Photo of Hughes Farm from 1892 Illustrated Historical Atlas of Traill and Steele Counties North Dakota. The barn was expanded at some point between this photo and 1940 and still stands. The house was torn down in the 1970s. Courtesy Library of Congress at this link



  

I grew up on a farm that my grandparents moved to in 1940. The farm had first been settled in the 1880s by a man named Andrew Hughes, better known as. A.C.  He purchased Nothern Pacific Railroad land, so it wasn't technically a homestead of the Homestead Act. I am still trying to narrow down the exact details of that angle. Hughes acquired the whole of Section 1 seen below from the same atlas as above. J.B. Holman was an early settler, but now relation to Nick Holman who didn't arrive in the U.S. until 1898.
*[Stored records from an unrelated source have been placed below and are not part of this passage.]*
(* ===== verification/Queuer.v ===== *)
(** * src/gray-inferencer/gray-ndb-queuer.c: the writes of a stream go into the
      write queue in Redis

    A descriptor is the sequence of what [read] will find: runs of bytes, cut
    wherever the writer or the kernel cut them, and errors; its end is the end
    of the file. The periodic flusher and the flusher threads run in the turns of
    the loop and while the process exits, by any schedule ([Threads]), in steps
    from one lock, semaphore or reply to the next; the messages are not modelled. *)
From stdpp Require Import relations.
From S2P Require Import Prelude Words Memory Struct Stdio Bitarray RedisEnv Redis RedisProps Filter.

#[local] Open Scope Z_scope.

(** ** Reading the stream *)

Definition stream := list (option (list Z)).

(** [read(fd, buf, n)]: what it returns and what it stores; -1 on an error. *)
Definition fd_read (fd : stream) (n : Z) : stream * Z * list Z :=
  match fd with
  | [] => ([], 0, [])
  | None :: fd => (fd, -1, [])
  | Some d :: fd =>
      if zlen d <=? n then (fd, zlen d, d)
      else (Some (drop (Z.to_nat n) d) :: fd, n, take (Z.to_nat n) d)
  end.

(** [while (read_ret > 0 && total < n)]; a turn that does not end it reads a
    byte at least. *)
Fixpoint read_more (fuel : nat) (fd : stream) (buf : list Z) (n total read_ret : Z) :
    option (stream * list Z * Z) :=
  match fuel with
  | O => None
  | S fuel =>
      if (0 <? read_ret) && (total <? n) then
        let '(fd, read_ret, d) := fd_read fd (u64 (n - total)) in
        buf ← mem_write buf total d;
        read_more fuel fd buf n (total + read_ret) read_ret
      else Some (fd, buf, read_ret)
  end.

(** The first [read] and that loop. The last component is [read_ret]. *)
Definition read_fully (fd : stream) (buf : list Z) (n : Z) : option (stream * list Z * Z) :=
  let '(fd, read_ret, d) := fd_read fd (u64 n) in
  buf ← mem_write buf 0 d;
  read_more (S (Z.to_nat n)) fd buf n read_ret read_ret.

Definition QEMU_HEADER_SIZE : Z := Z.of_nat (sizeof qemu_bdrv_write_header).

(** [nb_sectors * SECTOR_SIZE] in [int] *)
Definition write_bytes (nb_sectors : Z) : option Z :=
  let z := nb_sectors * SECTOR_SIZE in
  if bool_decide (- 2 ^ 31 ≤ z < 2 ^ 31) then Some z else None.

Section queuer.
Context `{Malloc} `{Hiredis}.

(** The steps of a flusher thread that is registered: a turn of its loop, and
    the [sem_wait] behind it. *)
Inductive flush_step : sys → sys → Prop :=
  | flush_turn s ts j1 n j2 s' n' :
      n ≠ 0 → flush_thread_turn s n = Some (s', n') →
      flush_step {| s_kv := s; s_taken := ts; s_jobs := j1 ++ n :: j2 |}
                 {| s_kv := s'; s_taken := ts; s_jobs := j1 ++ n' :: j2 |}
  | flush_exit s ts j1 j2 :
      flush_step {| s_kv := s; s_taken := ts; s_jobs := j1 ++ 0 :: j2 |}
                 {| s_kv := s; s_taken := ts; s_jobs := j1 ++ j2 |}.

(** [redis_periodic_flusher] takes the outstanding commands over under
    [cmd_lock]; its [sem_post] is a step of its own, behind the lock. *)
Definition take_cmds (σ : sys) : sys :=
  let '(s, n) := periodic_job (s_kv σ) in
  {| s_kv := s; s_taken := n :: s_taken σ; s_jobs := s_jobs σ |}.

(** The steps of the other threads of the process. *)
Inductive thread_step : sys → sys → Prop :=
  | thread_take σ : thread_step σ (take_cmds σ)
  | thread_post s t1 n t2 js :
      thread_step {| s_kv := s; s_taken := t1 ++ n :: t2; s_jobs := js |}
                  {| s_kv := s; s_taken := t1 ++ t2; s_jobs := n :: js |}
  | thread_flush σ σ' : flush_step σ σ' → thread_step σ σ'.

(** The scheduler. [others]: what the threads do in a turn of the loop, by its
    number, before its write is queued, and whether they hold the locks of the
    connection and of the counters then. [at_exit]: what they do before the
    [n]-th access of the exit handler to what it shares with them. *)
Class Threads := {
  others : nat → sys → sys;
  others_steps n σ : rtc thread_step σ (others n σ);
  at_exit : nat → sys → sys;
  at_exit_steps n σ : rtc thread_step σ (at_exit n σ);
  conn_locked : nat → bool;
  cmd_locked : nat → bool;
}.

Context `{!Threads}.

(** One turn of the loop: [inr rc] leaves [read_loop] with [rc]. *)
Definition queue_turn (counter : nat) (bits : bitarray) (data : cptr) (fd : stream) (σ : sys) :
    option (stream * sys * (cptr + Z)) :=
  buf ← Some (replicate (Z.to_nat QEMU_HEADER_SIZE) (u8 indeterminate));
  '(fd, buf, read_ret) ← read_fully fd buf QEMU_HEADER_SIZE;
  if read_ret =? 0 then Some (fd, σ, inr EXIT_SUCCESS) else
  if read_ret <? 0 then Some (fd, σ, inr EXIT_FAILURE) else
  '(sector_num, nb_sectors) ← qemu_parse_header buf;
  n ← write_bytes nb_sectors;
  data ← crealloc data (u64 n);
  match data with
  | PLive m =>
      '(fd, m, read_ret) ← read_fully fd m n;
      if read_ret <=? 0 then Some (fd, σ, inr EXIT_FAILURE) else
      let σ := others counter σ in
      '(s, job, _) ← redis_async_write_enqueue (s_kv σ) bits sector_num
                       m (conn_locked counter) (cmd_locked counter);
      Some (fd, {| s_kv := s; s_taken := s_taken σ;
                   s_jobs := match job with Some j => j :: s_jobs σ | None => s_jobs σ end |},
            inl (PLive m))
  | _ => Some (fd, σ, inr EXIT_FAILURE)
  end.

(** [fuel] bounds the turns: each but the last takes a header off the stream. *)
Fixpoint queue_turns (fuel counter : nat) (bits : bitarray) (data : cptr) (fd : stream)
    (σ : sys) : option (stream * sys * Z) :=
  match fuel with
  | O => None
  | S fuel =>
      '(fd, σ, r) ← queue_turn counter bits data fd σ;
      match r with
      | inl data => queue_turns fuel (S counter) bits data fd σ
      | inr rc => Some (fd, σ, rc)
      end
  end.

Definition queuer_read_loop (fuel : nat) (fd : stream) (bits : bitarray) (σ : sys) :
    option (stream * sys * Z) :=
  match cmalloc 4096 with
  | PNull => Some (fd, σ, EXIT_FAILURE)
  | data => queue_turns fuel 0 bits data fd σ
  end.

(** ** The process *)

(** [while (outstanding != 0)]: the value of the semaphore is the number of
    registered flushers. *)
Fixpoint shutdown_wait (fuel n : nat) (σ : sys) : option (nat * sys) :=
  match fuel with
  | O => None
  | S fuel =>
      let σ := at_exit n σ in
      if zlen (s_jobs σ) =? 0 then Some (S n, σ) else shutdown_wait fuel (S n) σ
  end.

Definition set_kv (s : kv_store) (σ : sys) : sys :=
  {| s_kv := s; s_taken := s_taken σ; s_jobs := s_jobs σ |}.

(** [redis_flush_pipeline] with the other threads between the test and the
    reply, and between the reply and the decrement; it takes no lock. *)
Fixpoint shutdown_flush (fuel n : nat) (σ : sys) : option sys :=
  match fuel with
  | O => None
  | S fuel =>
      let σ := at_exit n σ in
      if kv_cmds (s_kv σ) =? 0 then Some σ else
      let σ := at_exit (S n) σ in
      let '(x, r) := redisGetReply (kv_connection (s_kv σ)) in
      let σ := at_exit (S (S n)) (set_kv (set_connection x (s_kv σ)) σ) in
      if negb (check_redis_return r =? EXIT_SUCCESS) then Some σ
      else shutdown_flush fuel (S (S (S n)))
             (set_kv (set_cmds (u64 (kv_cmds (s_kv σ) - 1)) (s_kv σ)) σ)
  end.

(** The handler of [on_exit], [redis_shutdown]: it waits until no flusher is
    registered, flushes, and frees the connection with what is still queued on
    it. A turn of the flush for each command is enough, unless the counter
    wraps: then the loop waits for replies that never come. *)
Definition queuer_exit (fuel : nat) (σ : sys) : option kv_store :=
  '(n, σ) ← shutdown_wait fuel 0 σ;
  σ ← shutdown_flush (S (Z.to_nat (kv_cmds (s_kv σ)))) n σ;
  Some (s_kv σ).

(** The filter of the index file, or one that lets everything pass. *)
Definition queuer_filter (fuel : nat) (indexf : FILE) : option (option bitarray) :=
  '(bits, _, rc) ← qemu_load_md_filter fuel indexf;
  if negb (rc =? EXIT_SUCCESS) then
    bits ← bitarray_init 5242880; bits ← bitarray_set_all bits; Some (Some bits)
  else Some bits.

(** [x] and [err] are what [redisConnectWithTimeout] returned; [None] is a file
    that could not be opened. The store is the one whose connection
    [redis_shutdown] has freed, when it was registered. [fuel] is for the turns
    of the loop, and for the rounds [redis_shutdown] waits. *)
Definition queuer_main (fuel : nat) (argc : Z) (x : redisContext) (err : Z) (db : list Z)
    (indexf : option FILE) (fd : option stream) : option (option kv_store * Z) :=
  if argc <? 4 then Some (None, EXIT_FAILURE) else
  match redis_init x err db with
  | None => Some (None, EXIT_FAILURE)
  | Some handle =>
      match indexf with
      | None => Some (None, EXIT_FAILURE)
      | Some indexf =>
          bits ← queuer_filter fuel indexf;
          match bits with
          | None => Some (None, EXIT_FAILURE)
          | Some bits =>
              let σ := {| s_kv := handle; s_taken := []; s_jobs := [] |} in
              match fd with
              | None => s ← queuer_exit fuel σ; Some (Some s, EXIT_FAILURE)
              | Some fd =>
                  '(_, σ, _) ← queuer_read_loop fuel fd bits σ;
                  s ← queuer_exit fuel σ; Some (Some s, EXIT_SUCCESS)
              end
          end
      end
  end.
End queuer.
Hughes wife died in 1892 while he died in 1894. Interestingly, they are buried in Fargo instead of nearby Clifford. According to the Hope Pioneer, they lost a baby in 1891 while living on the farm. This may be one of the settler burials I remember hearing about that were supposedly on the hillside above the farm.

 The sons were still on the farm in the 1900 Census, but were gone by 1910. The 1890 Census that was lost in a tragic fire, unfortunately isn't available toshed light on tier first years on the farm.

The daughter Katie went on to graduate from Mayville Normal School, possibly in one of the first classes. She later taught at the Broadlawn school that her father had helped start according to newspaper accounts and later at Clifford. She married and they ran the Clifford Hotel for a few years, before moving to Hope to run the hotel there. She later went on to work on a history of Hope and Steele County.